若者の地域(市政)参画についてどうお考えでしょうか


市では毎年、約20名の大学生を受け入れ、インターンシップを実施しています。市の仕事を体験し、市政を身近に感じていただくことが狙いです。また、学園都市である本市には、地域の23大学等が加盟する「大学コンソーシアム八王子」があり、大学と市民、経済団体、企業、行政などが連携・協働し、魅力ある学園都市づくりのための活動をしています。八王子市が学生のボランティア活動の協定を結んでいる大学もあるなど、大学生の皆さんにとって、地域に根差した活動のできる環境が整っていると感じています。



八王子市の若者に向けてメッセージをお願いします!


私は政治というのは不可能を可能にするものであると思っております。

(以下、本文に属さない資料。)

(** Unmapping a stream works on every such device: for a stream of a linear
    stream table whose master has no table of descriptors or a linear one,
    [val_smmu_unmap] returns, the stream aborts, the entries of all other streams
    are as before, the table of descriptors is freed, the device has executed the
    invalidation, and the master is free for another stream. *)
Theorem unmap_aborts (s : smmu_state D) attr i d t k m :
  ready s i d t -> find_master (streamid attr) (masters s) = Some k -> masters s !! k = Some m -> m_smmu m = Some i ->
  0 <= streamid attr < 2 ^ sid_bits d -> 0 <= s1cdmax (stage1_config m) <= 20 ->
  cd2l (supported d) && (2 ^ 10 <? 2 ^ s1cdmax (stage1_config m)) = false ->
  exists s', returns (val_smmu_unmap attr) s tt s' /\
    (forall ssid, translates (mem (mach s')) (t + 64 * streamid attr) ssid = Abort) /\
    others_kept d t (streamid attr) s s' /\
    executed (dev (mach s')) = history (mach s) ++ invalidation (hyp (supported d)) /\
    freed s' = cdtab_ptr (cdcfg (stage1_config m)) :: freed s /\ masters s' = <[k := master_zero]> (masters s).
Proof.
  intros Hrd Hf Hm Hi Hs Hc H2l. destruct Hrd as [Hat Hq Hr Hp (H2 & Ht & Hsb) Hba Hnum Hw].
  unfold returns, val_smmu_unmap. assert (E1 : smmu_master_at (streamid attr) s = Done (Some k, s))
    by (unfold smmu_master_at, bind, gets; by rewrite Hf).
  rewrite (bind_done _ _ _ _ _ E1), (bind_done _ _ _ _ _ (master_done _ _ _ Hm)), Hi, (bind_done _ _ _ _ _ (attached_dev _ _ _ Hat)).
  rewrite Z.shiftl_mul_pow2, Z.mul_1_l by lia. destruct (Z.leb_spec (2 ^ sid_bits d) (streamid attr)); [lia|].
  assert (2 ^ sid_bits d <= 2 ^ 24) by (apply Z.pow_le_mono_r; lia). unfold STRTAB_STE_DWORDS. rewrite u32_small, Ht by lia.
  replace (t + 8 * (streamid attr * 8)) with (t + 64 * streamid attr) by lia. set (a := t + 64 * streamid attr) in *.
  assert (Ha : words_at (mem (mach s)) a 8) by (intros j Hj; by apply Hw).
  rewrite (bind_done _ _ _ _ _ (write_abort s a Ha)). set (mm := abort_words a (mem (mach s))).
  destruct (cdtab_free_linear (with_mem mm s) k m i d Hm Hi (attached_mach _ _ _ _ Hat) Hc H2l) as (m' & E2).
  rewrite (bind_done _ _ _ _ _ E2). set (s2 := set_masters _ _).
  assert (Hother : forall x, (forall j, (j < 3)%nat -> x <> a + 8 * Z.of_nat j) -> mm !! x = mem (mach s) !! x).
  { intros x Hx. unfold mm, abort_words. rewrite !lookup_insert_ne; [done| | |]; intros <-.
    - apply (Hx 0%nat); lia.
    - apply (Hx 1%nat); lia.
    - apply (Hx 2%nat); lia. }
  destruct (outside_history (mach s) mm) as (Hh & Hpe & Hro).
  { intros x Hx. apply Hother. intros j Hj ->. apply Hx, Hw; [done|lia]. }
  destruct (tlbi_cfgi_runs ltac:(lia) Hb Hrp Hrc s2 i d) as (h' & E & Hex & _ & Hu); try done.
  { by apply Hro. } { lia. }
  rewrite (bind_done _ _ _ _ _ E). cbn [mach s2 set_masters set_freed with_mem set_mach] in Hex, Hu. rewrite Hh in Hex.
  erewrite upd_master_done; [|exact (put_master s k m m' Hm)]. eexists. split; [reflexivity|].
  cbn [mach set_masters set_mach freed masters s2 set_freed with_mem mem]. rewrite list_insert_insert_eq.
  split; [|split; [|by repeat split]].
  - intros ssid. apply abort_entry. rewrite Hu by (rewrite <- (Z.add_0_r a); by apply (Hw (streamid attr) 0%nat); lia).
    cbn [mem]. unfold mm, abort_words. by rewrite !lookup_insert_ne, lookup_insert_eq by lia.
  - intros y j Hy Hne Hj. cbn [mach set_masters set_mach]. rewrite Hu by (by apply Hw). cbn [mem]. apply Hother. intros e He Heq. lia.
Qed.
End Map.

(** Unmapping a stream that was never mapped breaks stream 0: it puts a free
    master with stream ID 0 in front of the list, so that unmapping stream 0 next
    finds that master, returns, and leaves memory and the device as they are:
    a mapping of stream 0 stays in place. *)
Theorem unmap_unknown_hides_zero {D} `{Hardware (machine D)} (s : smmu_state D) attr attr0 p1 p2 l :
  find_master (streamid attr) (masters s) = None -> allocs s = p1 :: p2 :: l -> p1 <> 0 -> p2 <> 0 -> streamid attr0 = 0 ->
  exists s', returns (val_smmu_unmap attr ;;; val_smmu_unmap attr0) s tt s' /\ mach s' = mach s /\
    masters s' = masters s ++ [master_zero].
Proof.
  intros Hf Ha Hp1 Hp2 H0. set (s1 := set_masters (masters s ++ [master_zero]) (set_allocs l s)).
  assert (Hk : masters s1 !! length (masters s) = Some master_zero) by (cbn; by rewrite lookup_app_r, Nat.sub_diag by lia).
  assert (E1 : smmu_master_at (streamid attr) s = Done (Some (length (masters s)), s1)).
  { unfold smmu_master_at, next_alloc, bind, gets, modify. rewrite Hf, Ha. cbn.
    destruct (Z.eqb_spec p1 0); [done|]. cbn. by destruct (Z.eqb_spec p2 0). }
  assert (E2 : smmu_master_at 0 s1 = Done (Some (length (masters s)), s1)).
  { unfold smmu_master_at, find_master, bind, gets. cbn [masters s1 set_masters]. rewrite reverse_snoc. cbn.
    rewrite length_app. cbn. unfold ret. do 3 f_equal. lia. }
  exists s1. split; [|done]. unfold returns. erewrite bind_done.
  - unfold val_smmu_unmap. rewrite H0, (bind_done _ _ _ _ _ E2), (bind_done _ _ _ _ _ (master_done _ _ _ Hk)). done.
  - unfold val_smmu_unmap. rewrite (bind_done _ _ _ _ _ E1), (bind_done _ _ _ _ _ (master_done _ _ _ Hk)). done.
Qed.

(** ** Probing and reset *)

Section Probe.
Context {D : Type} `{Hardware (machine D)}.

Lemma read_some a (s : smmu_state D) : exists v h', val_mmio_read a s = Done (v, set_mach h' s) /\ 0 <= v < 2 ^ 32.
Proof. unfold val_mmio_read, on_mach, pal_mmio_read. eexists _, _. split; [reflexivity|]. apply u32_range. Qed.

Lemma get_range f v : field_ok f -> 0 <= BITFIELD_GET f v < 2 ^ (msb f - lsb f + 1).
Proof.
  intros Hf. unfold BITFIELD_GET. rewrite mask_mod by done. unfold field_ok in Hf. apply Z.mod_pos_bound, pow2_pos. lia.
Qed.

(** What the rest of the driver relies on after a successful probe. *)
Definition probed (MAX_SID : Z) (d : smmu_dev_t) : Prop :=
  0 <= log2nent (queue (cmdq d)) < 32 /\ 0 <= log2nent (queue (evntq d)) < 32 /\
  0 <= sid_bits d <= Z.min 63 MAX_SID /\ 0 <= ssid_bits d < 32 /\
  (st_level_2lvl (supported d) = true -> STRTAB_SPLIT < sid_bits d) /\
  (s1p (supported d) || s2p (supported d) = true) /\ oas d ∈ smmu_oas /\ oas d <= ias d.

Lemma two_bits data a b : bit_set data (Z.lor a b) = bit_set data a || bit_set data b.
Proof.
  unfold bit_set. rewrite Z.land_lor_distr_r. destruct (Z.eqb_spec (Z.lor (Z.land data a) (Z.land data b)) 0) as [E|E].
  - apply Z.lor_eq_0_iff in E as [-> ->]. done.
  - destruct (Z.eqb_spec (Z.land data a) 0) as [Ea|]; [|done]. destruct (Z.eqb_spec (Z.land data b) 0) as [Eb|]; [|by rewrite orb_true_r].
    by rewrite Ea, Eb in E.
Qed.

若者の皆さんには政治に関心を持っていただきたい。そうした方々が増えることによって、この日本社会は少しずつ変わっていくだろうし、政治の中身も変わっていくだろうと考えています。政治は、選挙で変えることができます。この選挙に関していえば、候補者はさまざま政策をあげているので、「何が何だかわからない」とか「違いがわからない」などの思いを持っているかもしれません。しかし、そういう素朴な疑問を持つことが政治にかかわる第一歩だと思います。若者が意見を言えば、日本の政治は変わっていきます。その意見を表明する一つの方法として選挙を活用していただきたいと思います。



(インタビュー:2013-11-14)


明星大学人文学部経済学科
東京都経済農業協同組合連合会(現全国農業協同組合連合会)職員
八王子市議会議員(3期)
東京都議会議員(2期)
八王子市長(1期目)
※プロフィールはインタビュー時のものです。